Identification and characterization of two novel centriolar appendage component proteins

The mother centriole forms the basis of the primary cilium. As the cilium assembles, the mother centriole matures and differentiates into the basal body, and a number of fibrous structures are formed that add to the complexity, including the distal and subdistal appendages. A number of the proteins corresponding to these structures are identified already, but given the complexity of the basal body, the macromolecular composition of some of these appendages remain unknown. To date, the proteins ninein and Cep170 are believed to be a part of the subdistal appendages, and Cep164, outer dense fiber 2, ODF2/cenexin, Cep290, Ofd1 compose the distal appendages. Most of these appendage structures have been reported to play a role for cilia assembly. We previously characterized the centrosome proteome of human lymphoblastic KE-37 cells using quantitative mass spectrometry, which identified 40 novel candidate proteins (Jakobsen et al., 2011). Using immunoflourescence- and immunogold electron microscopy on different human culture cells we identified proteins localizing asymmetrically to the centrioles, and two of these appeared to be new appendage proteins, one distal- (Cep37) and one subdistal (Cep128). Interestingly, in addition Cep37 also localize to the ciliary tip and more faintly along the axoneme. Preliminary results indicate that depletion of Cep37 reduces length of cilia in RPE cells. Cep128 does not affect RPE or hFF cells ability to form primary cilia, but they do show a higher number of pericentriolar dense bodies or satellites as well as a higher number of non exocytotic vesicles in line with the cilium.
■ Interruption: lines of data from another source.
(* ===== verification/Ingestion.v ===== *)
(** * Ingestion of documents (backend/app/application/ingestion/service.py)

    The format of a source, the four ways to cut a text into chunks, and the
    service with its jobs, the hashes it deduplicates by and its count of
    active jobs.  SHA-256 and [uuid4] are parameters; instants are seconds.
    Sizes are natural numbers. *)

From S2P Require Import Prelude Text.

(** ** Data *)

Inductive DocumentStatus := PENDING | PROCESSING | INDEXED | FAILED.
Inductive ChunkingStrategy := FIXED_SIZE | SENTENCE | PARAGRAPH | RECURSIVE.

Record chunk := { c_id : string; c_content : string; start_offset : Z; end_offset : Z }.

Record IngestionJob := {
  ij_id : string;
  ij_tenant_id : option string;
  ij_document_id : string;
  ij_source : string;
  ij_content : string;
  ij_metadata : list (string * string);
  ij_status : DocumentStatus;
  ij_chunks : list chunk;
  ij_error : option string;
  ij_created_at : Q;
  ij_completed_at : option Q;
}.

Record IngestionConfig := {
  chunking_strategy : ChunkingStrategy;
  chunk_size : nat;
  chunk_overlap : nat;
  separators : list string;
  max_document_size : Z;
  supported_formats : list string;
  max_concurrent_jobs : Z;
  deduplication_enabled : bool;
  (** The callback raises the message it returns. *)
  progress_callback : option (string -> nat -> nat -> option string);
}.

Definition line_feed : ascii := Ascii.ascii_of_nat 10.
Definition newline : string := String line_feed EmptyString.

Definition DEFAULT_SEPARATORS : list string := [newline +:+ newline; newline; ". "; " "; EmptyString].
Definition SUPPORTED_FORMATS : list string := ["txt"; "md"; "pdf"; "docx"; "html"; "json"; "csv"]%string.

Definition DEFAULT_INGESTION : IngestionConfig := {|
  chunking_strategy := RECURSIVE; chunk_size := 512; chunk_overlap := 50; separators := DEFAULT_SEPARATORS;
  max_document_size := 10 * 1024 * 1024; supported_formats := SUPPORTED_FORMATS; max_concurrent_jobs := 10;
  deduplication_enabled := true; progress_callback := None |}.

Inductive ingest_exc :=
| IngestionError (message source : string)
| UnsupportedFormat (format : string)
| DocumentTooLarge (size max_size : Z)
| DuplicateDocument (document_id : string)
(** Not an exception: the chunker never returns. *)
| RunsForever.

(** ** Chunks *)

(** What a chunker does: it returns, raises ValueError, or does not end. *)
Inductive chunking := Chunks (l : list chunk) | Raises (message : string) | Endless.

Definition chunk_id (n : nat) : string := "chunk-" +:+ pretty (Z.of_nat n).
Definition len (s : string) : nat := String.length s.

(** The [while] loop; a step that does not advance never ends. *)
Fixpoint fixed_size_loop (fuel : nat) (content : string) (size overlap : nat) (start : Z) (n : nat) : option (list chunk) :=
  match fuel with
  | O => None
  | S fuel =>
      if start <? Z.of_nat (len content) then
        let stop := Z.min (start + Z.of_nat size) (Z.of_nat (len content)) in
        let c := {| c_id := chunk_id n;
                    c_content := String.substring (Z.to_nat start) (Z.to_nat (stop - start)) content;
                    start_offset := start; end_offset := stop |} in
        cons c <$> fixed_size_loop fuel content size overlap (start + (Z.of_nat size - Z.of_nat overlap)) (S n)
      else Some []
  end.

Definition _chunk_fixed_size (content : string) (size overlap : nat) : chunking :=
  match fixed_size_loop (S (len content)) content size overlap 0 0 with
  | Some l => Chunks l
  | None => Endless
  end.

(** [re.split(r"(?<=[.!?])\s+", s)]: [after] an end of sentence, [within] the
    whitespace of a cut. *)
Definition ends_sentence (a : ascii) : bool := bool_decide (a ∈ ["."; "!"; "?"]%char).

Fixpoint split_sentences (after within : bool) (s : string) : list string :=
  match s with
  | EmptyString => [EmptyString]
  | String a s' =>
      if within && is_space a then split_sentences false true s'
      else if after && is_space a then EmptyString :: split_sentences false true s'
      else match split_sentences (ends_sentence a) false s' with
           | x :: l => String a x :: l
           | [] => []
           end
  end.

(** The loop of the chunkers by sentence and by paragraph: pieces are put
    together with [glue] while their lengths, without it, fit; [trim] is what
    is done to a chunk that is stored. *)
Fixpoint gather (glue : string) (trim : string -> string) (size : nat) (pieces : list string) (current : string)
    (n offset : nat) : list chunk :=
  let stored :=
    if truthy current
    then [{| c_id := chunk_id n; c_content := trim current; start_offset := Z.of_nat offset;
             end_offset := Z.of_nat (offset + len current) |}]
    else [] in
  match pieces with
  | [] => stored
  | p :: pieces =>
      if (len current + len p <=? size)%nat
      then gather glue trim size pieces (if truthy current then current +:+ glue +:+ p else p) n offset
      else stored ++ gather glue trim size pieces p (n + length stored) (offset + len current)
  end.

Definition _chunk_by_sentence (content : string) (size : nat) : chunking :=
  Chunks (gather " " strip size (split_sentences false false content) EmptyString 0 0).

Definition _chunk_by_paragraph (content : string) (size : nat) : chunking :=
  let paragraphs := List.filter truthy (map strip (split_str (newline +:+ newline) 0 content)) in
  Chunks (gather (newline +:+ newline) id size paragraphs EmptyString 0 0).

(** One separator: the pieces of a split that is too long, put together again
    while they fit. *)
Fixpoint merge_parts (sep : string) (size : nat) (parts : list string) (current : string) : list string :=
  let emit := if truthy current then [current] else [] in
  match parts with
  | [] => emit
  | p :: parts =>
      if (len current + len p <=? size)%nat
      then merge_parts sep size parts (if truthy current then current +:+ sep +:+ p else p)
      else emit ++ merge_parts sep size parts p
  end.

Definition split_one (sep : string) (size : nat) (s : string) : option (list string) :=
  if (len s <=? size)%nat then Some [s]
  else parts ← py_split sep s; Some (merge_parts sep size parts EmptyString).

Fixpoint split_all (seps : list string) (size : nat) (splits : list string) : option (list string) :=
  match seps with
  | [] => Some splits
  | sep :: seps => next ← mapM (split_one sep size) splits; split_all seps size (mjoin next)
  end.

(** [prev[-overlap:] if len(prev) > overlap else prev] *)
Definition tail_of (overlap : nat) (s : string) : string := String.substring (len s - overlap) overlap s.

Fixpoint overlapped (overlap : nat) (prev : option string) (splits : list string) (n : nat) (start : Z) : list chunk :=
  match splits with
  | [] => []
  | s :: splits =>
      let s := match prev with
               | Some p => if (0 <? overlap)%nat then (if (overlap <? len p)%nat then tail_of overlap p else p) +:+ s else s
               | None => s
               end in
      {| c_id := chunk_id n; c_content := s; start_offset := start; end_offset := start + Z.of_nat (len s) |}
      :: overlapped overlap (Some s) splits (S n)
           (start + (Z.of_nat (len s) - match prev with Some _ => Z.of_nat overlap | None => 0 end))
  end.

Definition _chunk_recursive (content : string) (size overlap : nat) (seps : list string) : chunking :=
  match split_all seps size [content] with
  | Some splits => Chunks (overlapped overlap None splits 0 0)
  | None => Raises "empty separator"
  end.

Definition _chunk_document (c : IngestionConfig) (content : string) : chunking :=
  if negb (truthy content) then Chunks []
  else match chunking_strategy c with
       | FIXED_SIZE => _chunk_fixed_size content (chunk_size c) (chunk_overlap c)
       | SENTENCE => _chunk_by_sentence content (chunk_size c)
       | PARAGRAPH => _chunk_by_paragraph content (chunk_size c)
       | RECURSIVE => _chunk_recursive content (chunk_size c) (chunk_overlap c) (separators c)
       end.

(** ** The service *)

Record IngestionService := {
  jobs : list IngestionJob;                (* by insertion *)
  content_hashes : list string;
  active_jobs : Z;
  ing_drawn : nat;
}.

Definition set_jobs (l : list IngestionJob) (s : IngestionService) : IngestionService := {|
  jobs := l; content_hashes := content_hashes s; active_jobs := active_jobs s; ing_drawn := ing_drawn s |}.
Definition set_active (n : Z) (s : IngestionService) : IngestionService := {|
  jobs := jobs s; content_hashes := content_hashes s; active_jobs := n; ing_drawn := ing_drawn s |}.
Definition add_hash (h : string) (s : IngestionService) : IngestionService := {|
  jobs := jobs s; content_hashes := content_hashes s ++ [h]; active_jobs := active_jobs s; ing_drawn := ing_drawn s |}.

Definition new_service : IngestionService := {| jobs := []; content_hashes := []; active_jobs := 0; ing_drawn := 0 |}.

Definition job_is (id : string) (j : IngestionJob) : bool := bool_decide (ij_id j = id).

Definition set_result (st : DocumentStatus) (chunks : list chunk) (error : option string) (at_ : Q) (j : IngestionJob) :
    IngestionJob := {|
  ij_id := ij_id j; ij_tenant_id := ij_tenant_id j; ij_document_id := ij_document_id j; ij_source := ij_source j;
  ij_content := ij_content j; ij_metadata := ij_metadata j; ij_status := st; ij_chunks := chunks; ij_error := error;
  ij_created_at := ij_created_at j; ij_completed_at := Some at_ |}.

Section ingestion.
Context (config : IngestionConfig) (sha256 : string -> string) (uuid4 : nat -> string).

Abbreviation ingestion A := (io IngestionService ingest_exc A).

Definition supported (f : string) : bool := bool_decide (f ∈ supported_formats config).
Identification and functional analysis of novel centrosomal proteins to study their implication in human disease

The physiological importance of cilia is underscored by the ever-growing list of ‘ciliopathies’ associated with ciliary dysfunction. The many overlapping phenotypes of these syndromes might reflect the complexity of the ciliary proteome and the numerous functions of cilia. Likewise, dysfunction of a number of centrosomal proteins has been linked to human diseases. As centrosomes and cilia are closely linked, centrosomal abnormalities can also cause disease by affecting cilia formation, for example by affecting the docking of the basal body to the cell membrane, transport processes relying on microtubule interactions with the centrosome, targeting of membrane vesicles or the intraflagellar transport required for cilia assembly. It might thus be that a number of diseases could be more correctly referred to as ‘centrosomeopathies’. Despite the identification of many centrosomal and ciliary proteins, it is still not known how many of these components interact and function. We have recently characterized the human centrosome proteome in depth using a quantitative mass spectrometry-based method in combination with an antibody-based screen, identifying several novel and candidate centrosomal proteins. The thereby obtained human centrosome proteome provides an excellent basis for further experiments to elucidate the multiple functions of the centrosome, including its role in human disease such as ciliopathies and cancer development. We are currently undertaking more functional experiments based on the improved centrosome proteome to investigate a possible role of these proteins in processes such as centriole duplication and ciliogenesis, both of which are processes with links to human disease.